Des campagnes de dénigrement et de pétition sur les réseaux sociaux aux pressions directes sur les éditeurs et les libraires, il ne se passe plus de semaine sans que ne soit menée une offensive visant à stigmatiser un livre, à en contrecarrer la publication ou la diffusion, à humilier ou à faire taire un auteur sous un prétexte ou un autre. Les initiateurs de ces opérations de déstabilisation de plus en plus nombreuses, tenants d'un ordre moral dont ils s'autoproclament les gardiens, ne font pas appel aux tribunaux. Ils préfèrent recourir à l'infox et à la manipulation plutôt que d'établir la preuve des turpitudes qu'ils prétendent dénoncer, quand ils ne tombent pas eux-mêmes sous le coup de la loi pour des actions racistes, sexistes ou antisémites. Ils mettent en cause la liberté d'expression, mais aussi l'Etat de droit et les fondements de la démocratie.

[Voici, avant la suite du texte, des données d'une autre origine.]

Lemma cancel_empty_pair_wp {E} A key slot depth : taken A key slot →
  wp (E:=E) (cancel_empty_pair key) (holding A key (Some (new_pair depth)))
    (λ _ A', A' = holding A key None) (λ _ _, False).
Proof.
  intros Ht. pose proof (holding_slot _ _ _ (Some (new_pair depth)) Ht) as Hslot.
  pose proof Ht as (_ & _ & _ & _ & _ & Hd). unfold cancel_empty_pair. wp_step. apply wp_get. wp_step.
  eapply wp_expect; [exact Hslot|]. wp_step. apply wp_assert; [by rewrite Hd, Z.eqb_refl|].
  wp_step. apply wp_assert; [apply Z.eqb_refl|]. wp_step. eapply wp_expect; [done|].
  wp_step. apply wp_assert; [done|]. wp_step. apply wp_assert; [done|].
  eapply set_pair_wp; [exact Hslot|]. cbn [pair_generation]. by rewrite holding_holding.
Qed.

Lemma fresh_queue_idle depth : (0 < depth)%nat → queue_idle (ByteQueue.new depth).
Proof.
  intros Hd. split_and!; [by apply contents_wf, new_queue_wf| |done].
  apply (omap_fill (@nil Z) depth).
Qed.

Lemma bound_fits A key slot depth first second : channels_wf A → taken A key slot → (0 < depth)%nat →
  (∀ j side, ¬ located A first j side) → (∀ j side, ¬ located A second j side) → first ≠ second →
  fits A (key_slot key) {| pair_generation := key_generation key;
                           pair_record := Some (bound_pair key depth first second) |}
    (bound_pair key depth first second).
Proof.
  intros Hwf (Hi & _ & H16 & Hg & H32 & Hd) Hdepth Hf Hs Hne.
  destruct (slots_range _ Hwf _ _ Hi) as [Hu _]. split.
  - split; simpl; [done|lia| | |by intros []].
    + intros [] e [= <-]; unfold lease_matches; simpl;
        by rewrite Hd, !Z.eqb_refl, Nat.eqb_refl.
    + intros []; by eapply queue_wf_contents, new_queue_wf.
  - intros []; by apply fresh_queue_idle.
  - intros [] e [= <-]; simpl; done.
  - intros [] [] e e' [= <-] [= <-]; simpl; done.
Qed.
(* ===== verification/ChannelMessages.v ===== *)
(** * Whole messages

    Sending and receiving as the system-call layer composes them: a
    reservation that is committed or refused in the same call.  A message is
    delivered or nothing has changed for anyone. *)

From stdpp Require Import base tactics numbers list sets relations.
From Stdlib Require Import ZArith Lia.
From S2P Require Import Prelude Abi Object HandleTable Wait WaitFacts Channel ChannelQueue ChannelFacts ChannelCycle ChannelInvariant ChannelWaits ChannelSend ChannelClose.
Import ChannelAuthority.
Local Open Scope Z_scope.

(** ** The load of a queue *)

(** What the signals of a pair depend on. *)
Record same_load (q q' : ByteQueue.t) : Prop := {
  load_contents : contents q' = contents q;
  load_sends : length (reserved q') = length (reserved q);
  load_depth : ByteQueue.depth q' = ByteQueue.depth q;
}.

(** The authorities agree but for the bookkeeping of reservations. *)
Definition same_traffic (A A' : t) : Prop :=
  A' = A ∨ ∃ i side q q', queue_at A i side = Some q ∧ A' = set_queue A i side q' ∧ same_load q q'.

Lemma pair_signals_put record side q' side0 :
  let q := at_side side (inbound record) in
  queue_wf q (contents q) → queue_wf q' (contents q') → same_load q q' →
  pair_signals (put_queue side q' record) side0 = pair_signals record side0.
Proof.
  intros q Hwf Hwf' [Hc Hs Hd].
  assert (ByteQueue.len q' = ByteQueue.len q) as Hlen.
  { by rewrite (ring_len _ _ Hwf), (ring_len _ _ Hwf'), Hc. }
  assert (ByteQueue.is_empty q' = ByteQueue.is_empty q) as Hempty by (unfold ByteQueue.is_empty; by rewrite Hlen).
  assert (ByteQueue.has_minimal_capacity q' = ByteQueue.has_minimal_capacity q) as Hcap.
  { unfold ByteQueue.has_minimal_capacity, ByteQueue.reserved_send_count.
    fold (reserved q) (reserved q'). by rewrite Hlen, Hs, Hd. }
  unfold pair_signals, signals_for_pair, put_queue. simpl. rewrite !at_side_set_side.
  subst q. destruct side, side0; simpl; rewrite ?Hempty, ?Hcap; done.
Qed.
(* ===== verification/ChannelSystem.v ===== *)
(** * Channels, waiters and references together

    The channel authority, the payload pool, the wait registry and the object
    registry as one system, with the references the rest of the kernel holds.
    A reference travels with the message it was sent in: while the message is
    queued the queue holds it. *)

From stdpp Require Import base tactics numbers list sets relations gmultiset.
From Stdlib Require Import ZArith Lia.
From S2P Require Import Prelude Abi Object ObjectLedger ObjectTheorems HandleTable HandleOwnership Wait WaitFacts WaitTheorems Channel ChannelQueue ChannelFacts ChannelCycle ChannelInvariant ChannelWaits ChannelSend ChannelClose ChannelCreate ChannelMessages.
Import ChannelAuthority.
Local Open Scope Z_scope.

(** ** References in queued messages *)

Lemma batch_refs_app ts ts' : batch_refs (ts ++ ts') = batch_refs ts ⊎ batch_refs ts'.
Proof. unfold batch_refs. by rewrite fmap_app, list_to_set_disj_app. Qed.

Lemma batch_refs_perm ts ts' : ts ≡ₚ ts' → batch_refs ts = batch_refs ts'.
Proof. intros Hp. unfold batch_refs. by rewrite Hp. Qed.

(** The transfers of all queued messages. *)
Definition queued_transfers (A : t) : HandleTransferBatch :=
  all_queues A ≫= λ q, contents q ≫= transfers.

Definition queued_refs (A : t) : gmultiset Token := batch_refs (queued_transfers A).

Lemma queued_transfers_set_queue A i side q q0 : queue_at A i side = Some q0 →
  ∃ rest, queued_transfers A ≡ₚ (contents q0 ≫= transfers) ++ rest ∧
    queued_transfers (set_queue A i side q) ≡ₚ (contents q ≫= transfers) ++ rest.
Proof.
  intros (rest & H1 & H2)%(all_queues_set_queue A i side q q0).
  exists (rest ≫= λ q, contents q ≫= transfers). unfold queued_transfers.
  by rewrite H1, H2, !bind_cons.
Qed.

Lemma queued_refs_keep A i side q q0 : queue_at A i side = Some q0 → contents q = contents q0 →
  queued_refs (set_queue A i side q) = queued_refs A.
Proof.
  intros Hq Hc. destruct (queued_transfers_set_queue A i side q q0 Hq) as (rest & H1 & H2).
  unfold queued_refs. apply batch_refs_perm. by rewrite H1, H2, Hc.
Qed.

Lemma queued_refs_push A i side q q0 m : queue_at A i side = Some q0 → contents q = contents q0 ++ [m] →
  queued_refs (set_queue A i side q) = queued_refs A ⊎ batch_refs (transfers m).
Proof.
  intros Hq Hc. destruct (queued_transfers_set_queue A i side q q0 Hq) as (rest & H1 & H2).
  unfold queued_refs. rewrite <- batch_refs_app. apply batch_refs_perm.
  rewrite H1, H2, Hc, bind_app. simpl. rewrite app_nil_r. solve_Permutation.
Qed.

Lemma queued_refs_pop A i side q q0 m : queue_at A i side = Some q0 → contents q0 = m :: contents q →
  queued_refs A = queued_refs (set_queue A i side q) ⊎ batch_refs (transfers m).
Proof.
  intros Hq Hc. destruct (queued_transfers_set_queue A i side q q0 Hq) as (rest & H1 & H2).
  unfold queued_refs. rewrite <- batch_refs_app. apply batch_refs_perm.
  rewrite H1, H2, Hc, bind_cons. solve_Permutation.
Qed.

(** A message without transfers carries no reference. *)
Lemma carried_refs ms : batch_refs (mjoin (carried ms)) = batch_refs (ms ≫= transfers).
Proof.
  unfold carried. induction ms as [|m ms IH]; [done|]. rewrite bind_cons, fmap_cons, batch_refs_app, <- IH.
  destruct (decide (transfers m = [])) as [Hnil|Hne].
  - rewrite filter_cons_False by auto. rewrite Hnil. change (batch_refs []) with (∅ : gmultiset Token). multiset_solver.
  - rewrite filter_cons_True by done. simpl. by rewrite batch_refs_app.
Qed.

(** ** Releasing what was queued *)

Lemma finals_of_list os : finals_of os = list_to_set_disj (omap id os).
Proof. induction os as [|[f|] os IH]; csimpl; rewrite ?IH; multiset_solver. Qed.
(** ** Opening a gap *)

Lemma reverse_seq_split i n pre x post : reverse (seq i n) = pre ++ x :: post →
  (x + length pre = i + n - 1)%nat ∧ (length pre < n)%nat.
Proof.
  intros Heq. assert (seq i n = reverse post ++ x :: reverse pre) as Hseq.
  { rewrite <- (reverse_involutive (seq i n)), Heq, reverse_app, reverse_cons. by rewrite <- app_assoc. }
  pose proof (f_equal length Hseq) as Hlen. apply seq_split_from in Hseq as [-> Hlt].
  rewrite length_seq, length_app in Hlen. simpl in Hlen. rewrite !length_reverse in *. lia.
Qed.

(** The array with every range in use from [i] on moved one place up. *)
Definition shifted (a : t) (i : nat) (xs : list PageRange.t) : Prop :=
  length xs = length (free a) ∧
  ∀ j, xs !! j = if decide (i < j ≤ free_len a)%nat then free a !! (j - 1)%nat else free a !! j.

Lemma shift_right_wp a i Q (R : E → t → Prop) : (i ≤ free_len a < length (free a))%nat →
  (∀ xs, shifted a i xs → Q tt (set_free xs (free_len a) a)) → wp (shift_right i) a Q R.
Proof.
  intros [Hi Ha] HQ. unfold shift_right. wp_step. wp_step.
  apply (wp_for_each (λ pre _ b, ∃ xs, b = set_free xs (free_len a) a ∧ length xs = length (free a) ∧
    ∀ j, xs !! j = if decide (free_len a - length pre < j ≤ free_len a)%nat
                   then free a !! (j - 1)%nat else free a !! j)).
  - exists (free a). split; [by destruct a|]. split; [done|]. intros j. by rewrite decide_False by (simpl; lia).
  - intros pre p post [] b Hseq (xs & -> & Hlen & Hxs). apply reverse_seq_split in Hseq as [Hp Hpre].
    destruct (lookup_lt_is_Some_2 (free a) p) as [r Hr]; [lia|].
    wp_step. unfold read_free. wp_step. wp_step. eapply wp_expect.
    { simpl. rewrite Hxs, decide_False by lia. exact Hr. }
    apply write_raw_wp; [simpl; lia|]. simpl. eexists. split; [done|]. split; [by rewrite length_insert|].
    intros j. rewrite length_app. simpl. destruct (decide (j = p + 1)%nat) as [->|Hne].
    + rewrite list_lookup_insert_eq by lia. rewrite decide_True by lia. by rewrite Nat.add_sub.
    + rewrite list_lookup_insert_ne by done. rewrite Hxs.
      destruct (decide (free_len a - length pre < j ≤ free_len a)%nat); [by rewrite decide_True by lia|by rewrite decide_False by lia].
  - intros [] b (xs & -> & Hlen & Hxs). rewrite length_reverse, length_seq in Hxs. apply HQ. split; [done|].
    intros j. rewrite Hxs. destruct (decide (i < j ≤ free_len a)%nat); [by rewrite decide_True by lia|by rewrite decide_False by lia].
Qed.

(** Moving up and writing into the gap inserts. *)
Lemma shifted_insert a i xs r : (i ≤ free_len a < length (free a))%nat → shifted a i xs →
  refreed a (take i (live a) ++ r :: drop i (live a)) (set_free (<[i := r]> xs) (free_len a + 1) a).
Proof.
  intros [Hi Ha] [Hlen Hxs]. assert (array_ok a) as Hok by (unfold array_ok; lia).
  pose proof (length_live a Hok) as Hll. set (rs := take i (live a) ++ r :: drop i (live a)).
  assert (length rs = free_len a + 1)%nat as Hrs.
  { unfold rs. rewrite length_app. simpl. rewrite length_take, length_drop. lia. }
  rewrite <- Hrs. apply refreed_front; [|by rewrite length_insert]. apply list_eq. intros j. rewrite Hrs.
  destruct (decide (j < free_len a + 1)%nat) as [Hj|Hj].
  2:{ rewrite !lookup_ge_None_2; [done|lia|]. rewrite length_take. lia. }
  rewrite lookup_take_lt by done. unfold rs. destruct (decide (j < i)%nat).
  { rewrite list_lookup_insert_ne, Hxs by lia. rewrite decide_False by lia.
    rewrite lookup_app_l by (rewrite length_take; lia). rewrite lookup_take_lt by done. by rewrite live_lookup by lia. }
  rewrite lookup_app_r by (rewrite length_take; lia). rewrite length_take, Nat.min_l by lia.
  destruct (decide (j = i)) as [->|].
  { rewrite Nat.sub_diag, list_lookup_insert_eq by lia. done. }
  rewrite list_lookup_insert_ne, Hxs by done. rewrite decide_True by lia.
  replace (j - i)%nat with (S (j - 1 - i)) by lia. simpl. rewrite lookup_drop.
  replace (i + (j - 1 - i))%nat with (j - 1)%nat by lia. by rewrite live_lookup by lia.
Qed.

End operations.

(** * What the free ranges cover

    The free ranges are whole pages, in order and with a gap between any two,
    so that a run of free frames always lies in one range.  The routines of
    the allocator are specified by the addresses the ranges cover. *)

Import PhysicalFrameAllocator.
Local Open Scope Z_scope.

(** ** Ranges *)

Definition within (r : PageRange.t) (p : Z) : Prop := PageRange.start r ≤ p < PageRange.end_ r.

Definition covers (rs : list PageRange.t) (p : Z) : Prop := ∃ r, r ∈ rs ∧ within r p.

(** A range of one or more whole pages below the limit. *)
Record pages_ok (limit : PhysicalAddressLimit.t) (r : PageRange.t) : Prop := {
  pages_nonempty : PageRange.start r < PageRange.end_ r;
  pages_start : (BASE_PAGE_SIZE | PageRange.start r);
  pages_end : (BASE_PAGE_SIZE | PageRange.end_ r);
  pages_positive : 0 ≤ PageRange.start r;
  pages_limit : PageRange.end_ r ≤ PhysicalAddressLimit.exclusive limit;
}.

Definition before (r r' : PageRange.t) : Prop := PageRange.end_ r < PageRange.start r'.

Record free_wf (limit : PhysicalAddressLimit.t) (rs : list PageRange.t) : Prop := {
  free_pages : Forall (pages_ok limit) rs;
  free_sorted : StronglySorted before rs;
}.

Lemma covers_nil p : ¬ covers [] p.
Proof. by intros (r & ?%elem_of_nil & _). Qed.

Lemma covers_app rs rs' p : covers (rs ++ rs') p ↔ covers rs p ∨ covers rs' p.
Proof. unfold covers. setoid_rewrite elem_of_app. naive_solver. Qed.

Lemma covers_cons r rs p : covers (r :: rs) p ↔ within r p ∨ covers rs p.
Proof. unfold covers. setoid_rewrite elem_of_cons. naive_solver. Qed.

Lemma free_wf_nil limit : free_wf limit [].
Proof. split; constructor. Qed.

Lemma free_wf_app limit rs rs' : free_wf limit (rs ++ rs') ↔
  free_wf limit rs ∧ free_wf limit rs' ∧ ∀ r r', r ∈ rs → r' ∈ rs' → before r r'.
Proof.
  split.
  - intros [[? ?]%Forall_app (? & ? & ?)%StronglySorted_app]. done.
  - intros ([? ?] & [? ?] & ?). split; [by apply Forall_app|by apply StronglySorted_app].
Qed.

Lemma free_wf_cons limit r rs : free_wf limit (r :: rs) ↔
  pages_ok limit r ∧ free_wf limit rs ∧ ∀ r', r' ∈ rs → before r r'.
Proof.
  assert (free_wf limit [r] ↔ pages_ok limit r) as Hone.
  { split; [intros [Hf _]; by inversion Hf|]. intros ?. split.
    - by rewrite Forall_cons, Forall_nil.
    - apply SSorted_cons; [apply SSorted_nil|by rewrite Forall_nil]. }
  change (r :: rs) with ([r] ++ rs). rewrite free_wf_app, Hone. split; intros (? & ? & Hb).
  - split_and!; [done..|]. intros r' Hr'. apply Hb; [by left|done].
  - split_and!; [done..|]. intros x r' ->%list_elem_of_singleton Hr'. by apply Hb.
Qed.

Lemma free_wf_pages limit rs r : free_wf limit rs → r ∈ rs → pages_ok limit r.
Proof. intros [Hall _]. rewrite list.Forall_forall in Hall. apply Hall. Qed.

Lemma overlaps_spec r r' : PageRange.overlaps r r' = true ↔
  PageRange.start r < PageRange.end_ r' ∧ PageRange.start r' < PageRange.end_ r.
Proof. unfold PageRange.overlaps. rewrite andb_true_iff, !Z.ltb_lt. done. Qed.

(** Non-empty ranges overlap when they share an address. *)
Lemma overlaps_within limit limit' r r' : pages_ok limit r → pages_ok limit' r' →
  PageRange.overlaps r r' = true ↔ ∃ p, within r p ∧ within r' p.
Proof.
  intros [] []. rewrite overlaps_spec. unfold within. split.
  - intros [? ?]. exists (Z.max (PageRange.start r) (PageRange.start r')). lia.
  - intros (p & ? & ?). lia.
Qed.

Lemma is_multiple_of_spec a n : 0 < n → is_multiple_of a n = true ↔ (n | a).
Proof. intros Hn. unfold is_multiple_of. rewrite Z.eqb_eq, Z.mod_divide by lia. done. Qed.

Lemma page_size_pos : 0 < BASE_PAGE_SIZE.
Proof. done. Qed.

(** ** Candidates *)

Lemma validate_candidate_wp a r : 0 ≤ PageRange.start r →
  wp (validate_candidate r) a (λ _ a', a' = a ∧ pages_ok (limit a) r)
    (λ error a', a' = a ∧ ¬ pages_ok (limit a) r ∧
       (error = PhysicalMemoryError.InvalidPageRange ∨ error = PhysicalMemoryError.OutsidePhysicalLimit)).
Proof.
  intros H0. unfold validate_candidate, PhysicalAddressLimit.contains_page_range. do 2 wp_step.
  pose proof page_size_pos as Hpos.
  destruct (Z.leb_spec (PageRange.end_ r) (PageRange.start r)) as [Hle|Hlt]; cbn [orb].
  { wp_step. split_and!; [done| |by left]. intros []. lia. }
  destruct (is_multiple_of (PageRange.start r) BASE_PAGE_SIZE) eqn:Hs; cbn [orb negb].
  2:{ wp_step. split_and!; [done| |by left]. intros []. by rewrite (proj2 (is_multiple_of_spec _ _ Hpos)) in Hs. }
  destruct (is_multiple_of (PageRange.end_ r) BASE_PAGE_SIZE) eqn:He; cbn [orb negb].
  2:{ wp_step. split_and!; [done| |by left]. intros []. by rewrite (proj2 (is_multiple_of_spec _ _ Hpos)) in He. }
  destruct (Z.leb_spec (PageRange.end_ r) (PhysicalAddressLimit.exclusive (limit a))) as [Hl|Hl]; cbn [negb].
  - wp_step. split; [done|]. split; try done; by apply is_multiple_of_spec.
  - wp_step. split_and!; [done| |by right]. intros []. lia.
Qed.

(** ** Allocation *)

(** The addresses from [p] on, [len] of them, are free and below [ceiling]. *)
Definition run_free (rs : list PageRange.t) (ceiling p len : Z) : Prop :=
  p + len ≤ ceiling ∧ ∀ x, p ≤ x < p + len → covers rs x.

Lemma sorted_order limit rs i j r r' : free_wf limit rs → rs !! i = Some r → rs !! j = Some r' →
  (i < j)%nat → before r r'.
Proof.
  intros Hwf Hi Hj Hij. rewrite <- (take_drop_middle _ _ _ Hi) in Hwf.
  apply free_wf_app in Hwf as (_ & Hwf & _). apply free_wf_cons in Hwf as (_ & _ & Hb).
  apply Hb. apply list_elem_of_lookup. exists (j - S i)%nat. rewrite lookup_drop. by replace (S i + (j - S i))%nat with j by lia.
Qed.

Aussi ne saurait-on prendre à la légère l'autodafé de livres pratiqué, dimanche 31 mars en Pologne, par un groupe de prêtres d'une paroisse catholique de Gdansk. Partagé sur Facebook, l'incendie, en public, de nombreux livres parmi lesquels des volumes d'Harry Potter et de Twilight, rappelle les heures les plus sombres de l'histoire européenne. Les tags antisémites, racistes et sexistes, comportant menace d'agression physique à l'encontre de Christine Angot, apposés mi-mars dans un tunnel menant au Palais des arts de Vannes où la romancière devait se produire dans le cadre du festival « Les Émancipées », relèvent de la même ignominie.
Le plus inquiétant reste la faiblesse des réactions suscitées par la multiplication de ces déchaînements de haine. En Pologne, à ce jour, ni l'épiscopat, ni le gouvernement n'ont condamné l'autodafé. En France, l'ancien ministre Jack Lang est malheureusement fondé à dénoncer dans son blog duHuffington Post« l'accoutumance à la haine »que révèle une « affaire Angot » qui nous concerne tous, et appelle des réponses citoyennes et politiques autant que judiciaires.